![]() |
| Oleh : Ali Damsuki* |
Di tengah arus Globalisasi,
Indonesia telah dirundung berbagai tantangan ekonomi dunia. Perlu dipahami
bahwa, di tengah arus globalisasi dan kecenderungan pasar yang semakin liberal.
Perubahan perilaku konsumen yang begitu cepat saat ini, banyak hal-hal yang
perlu di antisipasi. Terutama para pebisnis lokal kecil dan menengah untuk
terus meningkatkan kualitas manajemen serta perluasan jaringan kerjasama di
tengah persaingan bisnis yang semakin terbuka bagi pemain-pemain asing ke
depan.
Munculnya pertokoan
modern asing yang mulai berekspansi di dalam negeri. Serta kehadiran merek luar
itu mulai menjadi ancaman bagi pelaku ekonomi lokal. Sebab, konsep ekonomi
barat selalu memberikan kepuasaan baik secara jaminan kualitas dan pelayanannya
terhadap konsumen. Dari kondisi tersebut, tentunya masyarakat Indonesia lebih
cenderung mengkonsumsi barang atau produk merek asing daripada produk dalam
negeri sendiri.
Sangatlah dibutuhkan keberpihakan
pemerintah dalam menjaga eksistensi pertumbuhan toko modern asli Indonesia. Karena
hal ini terjadi, merupakan implikasi dari pemberlakuan komunitas Masyarakat
Ekonomi ASEAN (MEA) dari berbagai sektor, termasuk bisnis ritel.

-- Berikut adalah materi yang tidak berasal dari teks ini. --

Lemma on_data_reading data chunk s : reading data s ->
  let s' := on_data chunk s in
  reading (data +:+ chunk) s' \/ (destroyed s' = true /\ dispatched s' = None) \/
  (handled s' = true /\ exists p, dispatched s' = Some p /\ (data +:+ chunk)%string = wire p).
Proof.
  intros (Hr & Hh & Hd & Hdis & Hdecl). cbn zeta. unfold on_data. rewrite Hh, Hd, Hr. cbn [orb].
  set (buf := (data +:+ chunk)%string).
  assert (forall l, (4 <= byteLength buf)%Z -> decodeBrokerFrameLength (subarray_to 4 buf) = Ok l ->
    let s' := if bool_decide (byteLength buf < 4 + l)%Z
      then {| received := buf; declaredLength := Some l; handled := false; destroyed := false; dispatched := None |}
      else if bool_decide (byteLength buf <> 4 + l)%Z
      then destroy {| received := buf; declaredLength := Some l; handled := false; destroyed := false; dispatched := None |}
      else {| received := buf; declaredLength := Some l; handled := true; destroyed := false;
              dispatched := Some (subarray_from 4 buf) |} in
    reading buf s' \/ (destroyed s' = true /\ dispatched s' = None) \/
      (handled s' = true /\ exists p, dispatched s' = Some p /\ buf = wire p)) as Hlen.
  { intros l H4 Hl. cbn zeta. case_bool_decide; [left|case_bool_decide as Hne; [by right; left|right; right]].
    - split_and!; try done. by intros ? [= <-].
    - split; [done|]. eexists. split; [done|]. apply (whole_frame buf l); [done|lia]. }
  destruct (declaredLength s) as [l|] eqn:Hl.
  - destruct (Hdecl l eq_refl) as [H4 Hdec].
    assert (subarray_to 4 buf = subarray_to 4 data) as Hsame by (apply subarray_to_prefix; unfold byteLength in H4; lia).
    apply (Hlen l); [unfold buf; rewrite byteLength_append; pose proof (byteLength_nonneg chunk); lia|by rewrite Hsame].
  - case_bool_decide as H4; [|by left].
    destruct (decodeBrokerFrameLength (subarray_to 4 buf)) as [l|e] eqn:Hdec; [by apply Hlen|by right; left].
Qed.

(** A payload is handed over only when the bytes of the first chunks are its
    frame, neither more nor less. *)
Lemma receive_sound chunks : forall data s p, reading data s -> dispatched (receive chunks s) = Some p ->
  exists k, (data +:+ concat_strings (take k chunks))%string = wire p.
Proof.
  induction chunks as [|c chunks IH]; intros data s p Hs.
  - intros Hp. destruct Hs as (_ & _ & _ & Hn & _). cbn in Hp. congruence.
  - change (receive (c :: chunks) s) with (receive chunks (on_data c s)).
    destruct (on_data_reading data c s Hs) as [Hr|[[Hd Hn]|(Hh & q & Hq & Hw)]].
    + intros Hp. destruct (IH _ _ p Hr Hp) as [k Hk]. exists (S k). rewrite <- Hk, append_assoc. done.
    + rewrite receive_destroyed by done. congruence.
    + rewrite receive_handled by done. rewrite Hq. intros [= ->]. exists 1. rewrite <- Hw. f_equal. exact (append_nil_r c).
Qed.

Lemma new_socket_reading : reading "" new_socket.
Proof. by split_and!. Qed.

(** ** The path of a call *)

Section EndToEnd.
Context {A : Type} `{AuditWriter A} {policy Credentials : Type}.
Context (identities : nat -> IdentityDb) (services_db : nat -> ServicesDb) (adapters : list (BrokerAdapter Credentials)).
Context (loadPolicy : string -> option policy) (opa_evaluate : policy -> json -> option json).
Context (fetch : CredentialRef -> nat -> result Credentials) (sha256 : string -> string) (toISOString : Z -> string).
Context (date_now : nat -> Z) (elapsed : nat -> nat -> Z) (randomUUID : nat -> string).
Context (trace_identifiers : nat -> option (string * string)).
Context (is_session_id : string -> bool) (JSON_parse : string -> option json).

Abbreviation pipeline := (handleRequest identities services_db adapters loadPolicy opa_evaluate fetch sha256 toISOString
  date_now elapsed randomUUID trace_identifiers).
Abbreviation pipeline_handle := (handle identities services_db adapters loadPolicy opa_evaluate fetch sha256 toISOString
  date_now elapsed randomUUID trace_identifiers).
Abbreviation serve := (serve_connection JSON_parse pipeline_handle).

Lemma client_step_written validated x ev : ev <> ClientConnected ->
  cs_written (client_step is_session_id JSON_parse validated x ev) = cs_written x.
Proof.
  intros Hne. unfold client_step. destruct (cs_settled x); [done|]. destruct ev; try done. unfold client_data.
  case_bool_decide; [done|]. destruct (decodeBrokerFrameLength _); [|done]. case_bool_decide; [done|]. by case_bool_decide.
Qed.

Lemma client_written validated events : forall x, Forall (fun ev => ev <> ClientConnected) events ->
  cs_written (fold_left (client_step is_session_id JSON_parse validated) events x) = cs_written x.
Proof.
  induction events as [|ev events IH]; intros x Hev; [done|]. apply list.Forall_cons in Hev as [Hne Hev].
  cbn [fold_left]. by rewrite IH, client_step_written.
Qed.

(** A connection on which no frame was completed reaches no pipeline. *)
Lemma partial_frame_is_not_served writable peer inbound (w : BrokerWorld A policy) :
  (forall k p, concat_strings (take k inbound) <> wire p) -> serve writable peer inbound w = (Ok None, w).
Proof.
  intros Hno. unfold serve_connection. destruct (dispatched (receive inbound new_socket)) as [p|] eqn:Hp; [|done].
  destruct (receive_sound inbound "" new_socket p new_socket_reading Hp) as [k Hk]. exfalso. by apply (Hno k p).
Qed.

(** C34. A broker call from end to end. The frame the agent writes for a request,
    arriving in any chunks, makes the server run the pipeline once, on exactly
    that request; the run follows [BrokerProtocol], so the response the server
    frames has its durable outcome event; and this frame, arriving in any
    chunks, resolves the call of the agent with this response, under the id of
    the request. *)
Theorem broker_call_end_to_end writable peer request validated (w : BrokerWorld A policy) resp w' inbound :
  aw_ok (w_audit w) ->
  AgentOperationRequestSchema request = Some (AgentBrokerCall validated) ->
  encodeBrokerFrame (stringify (request_json (AgentBrokerCall validated))) = Ok (concat_strings inbound) ->
  JSON_parse (utf8_toString (stringify (request_json (AgentBrokerCall validated)))) = Some (request_json (AgentBrokerCall validated)) ->
  pipeline peer validated w = (Ok resp, w') ->
  valid_response is_session_id (FromBroker resp) = true ->
  JSON_parse (utf8_toString (stringify (broker_response_json resp))) = Some (broker_response_json resp) ->
  (byteLength (stringify (broker_response_json resp)) <= BROKER_FRAME_MAX_BYTES)%Z ->
  exists answer c tr, serve_connection JSON_parse pipeline_handle writable peer inbound w = (Ok (Some (SocketEnded answer)), w') /\
    c_request c = validated /\ w_trace w' = w_trace w ++ tr /\
    BrokerProtocol services_db adapters opa_evaluate sha256 toISOString c tr (Ok resp) /\
    forall outbound ending, concat_strings outbound = answer -> ClientConnected ∉ ending ->
      exists x, client_call is_session_id JSON_parse request (ClientConnected :: map ClientData outbound ++ ending) = Ok x /\
        cs_written x = [concat_strings inbound] /\ cs_settled x = Some (Ok (of_broker resp)).
Proof.
  intros Hok Hreq Hin Hparse Hrun Hvalid Hparse' Hmax.
  destruct (wp_run _ _ _ _ _ (handleRequest_spec identities services_db adapters loadPolicy opa_evaluate fetch sha256 toISOString
    date_now elapsed randomUUID trace_identifiers peer validated w Hok) Hrun)
    as [(_ & _ & tr & Htr & _ & [[_ [e He]]|(c & n & Hc & _ & Hbp)]) _]; [done|].
  assert (encodeBrokerFrame (stringify (broker_response_json resp)) = Ok (wire (stringify (broker_response_json resp)))) as Hout
    by (by apply encodeBrokerFrame_ok).
  assert (byteLength (stringify (request_json (AgentBrokerCall validated))) <= BROKER_FRAME_MAX_BYTES)%Z as Hfits
    by (unfold encodeBrokerFrame in Hin; case_bool_decide; [done|lia]).
  assert (response_id (of_broker resp) = rq_id validated) as Hid
    by (rewrite <- Hc; inversion Hbp; subst; reflexivity).
  exists (wire (stringify (broker_response_json resp))), c, tr. split; [|split_and!; [done|done|done|]].
  - unfold serve_connection.
    destruct (broker_socket_chunking (stringify (request_json (AgentBrokerCall validated))) inbound "" Hfits) as [Hdis _];
      [by rewrite append_nil_r|]. destruct (Hdis eq_refl) as [-> _].
    unfold dispatch. rewrite Hparse. unfold bind, try_catch, handle, lift.
    assert (BrokerCallRequestSchema (request_json (AgentBrokerCall validated)) = Some validated) as ->.
    { unfold AgentOperationRequestSchema in Hreq. destruct (BrokerCallRequestSchema request) as [r|] eqn:Hr.
      - injection Hreq as ->. by apply (broker_request_roundtrip request).
      - by destruct (LocalToolRequestSchema request). }
    rewrite Hrun, Hout. reflexivity.
  - intros outbound ending Hcat Hend.
    destruct (agent_reads_host_answers is_session_id JSON_parse request (AgentBrokerCall validated) (FromBroker resp) outbound ending)
      as (x & Hx & Hs); [done|done|done|done|done|by rewrite Hcat|].
    exists x. split; [done|]. split; [|done]. unfold client_call in Hx. rewrite Hreq in Hx. injection Hx as <-.
    cbn [app fold_left]. rewrite client_written.
    + unfold client_step. cbn [new_client_socket cs_settled]. by rewrite Hin.
    + rewrite !Forall_app. split_and!; [|apply list.Forall_forall; intros ev Hev ->; contradiction|by repeat constructor].
      apply Forall_map, list.Forall_true. done.
Qed.
End EndToEnd.

(** ** A call *)

Definition w_call : json := request_json (AgentBrokerCall w_request).
Definition w_response : BrokerCallResponse := match (w_handle w_world).1 with Ok r => r | Throw _ => BrokerError "" INTERNAL "" [] "" end.

Definition w_parse_call (s : string) : option json :=
  if bool_decide (s = stringify w_call) then Some w_call
  else if bool_decide (s = stringify (broker_response_json w_response)) then Some (broker_response_json w_response)
  else None.

(** The frame of the request in three pieces. *)
Definition w_inbound : list string :=
  let frame := wire (stringify w_call) in
  [subarray_to 2 frame; subarray_to 9 (subarray_from 2 frame); subarray_from 11 frame]%string.

Lemma w_handled : w_handle w_world = (Ok w_response, (w_handle w_world).2).
Proof. vm_compute. reflexivity. Qed.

Bisnis ritel menjdi objek sasaran oleh pihak asing,
sebab dari kondisinya ritel Indonesia yang masih dalam kondisi memperihatinka.
Serta budaya konsumtivisme masyarakata Indonesia yang cenderung pada kemewahan.
Hal tersebut menjadikan senjata bagi pihak asing untuk memanfaatkan lahan
kosong untuk memperkaya diri.
Selain rasio normal dari jumlah pasar yang dilayani
dibandingkan dengan julah Outlet yang ada memang masih belum seimbang, faktor
lain yang turut mendukung dikarenakan sektor usaha ini memang dianggap cukup
mapan (enstablish) karena berhubungan dengan kebutuhan sehari-hari
masyarakat dan tidak terlalu terpengaruh oleh dampak krisis. Masyarakat dalam
kondisi apapun tetap membutuhkan jasa pelayanan ini karena menyangkut dengan
kebutuhan sehari-hari (convenient goods). Di samping faktor penting lain
seperti tingkat daya beli masyarakat yang terus mengalami perbaikan sejak
krisis ekonomi, munculnya berbagai produk baru yag semakin variatif,
perkembangan teknologi dan informasi dan lain sebagainya. Itu semua menjadikan
bangsa Asing mudah memanfaatkannya dari sektor ekonomi.
Kelola Ritel
Dalam Negeri
Pengusaha ritel
lokal harus bersiap-siap dalam menghadapi gempuran ritel asing yang mempunyai
kekuatan modal besar. Untungnya, selama beberapa tahun belakangan ini
pertumbuhan minimarket lokal di Indonesia begitu pesat, sehingga diyakini mampu
bersaing dengan ritel modern.
Pengalaman yang cukup lama, bisnis permodalan yang
kuat serta penguasaan teknologi yang lebih cangih dari pemain asing tentu akan
dengan sangat cepat melibas para pemain-pemain lokal bila tidak terantisipasi
dengan baik. Strategi-strategi inovatif perlu terus dikembangkan untuk
mempertahankan pasar serta pengembangan pangsa pasar (market share) dari
pasar potensial.
Untuk menghalau semua ancaman yang ada, model Toko
komunitas (community store) diciptakan sebagai salah satu mengeloal ritel dalam
negeri. Karena segmentasinya di dasarkan pada komunitas tertentu bisa jadi
pilihan strategi para peritel lokal. Pada prinsipnya model pengembangan ini
adalah pembentukan pasar yang spesifik pada target pasar yang masuk dalam skala
ekonomis tertentu yang dijalin secara intensif dalam pola komunikasi tertentu.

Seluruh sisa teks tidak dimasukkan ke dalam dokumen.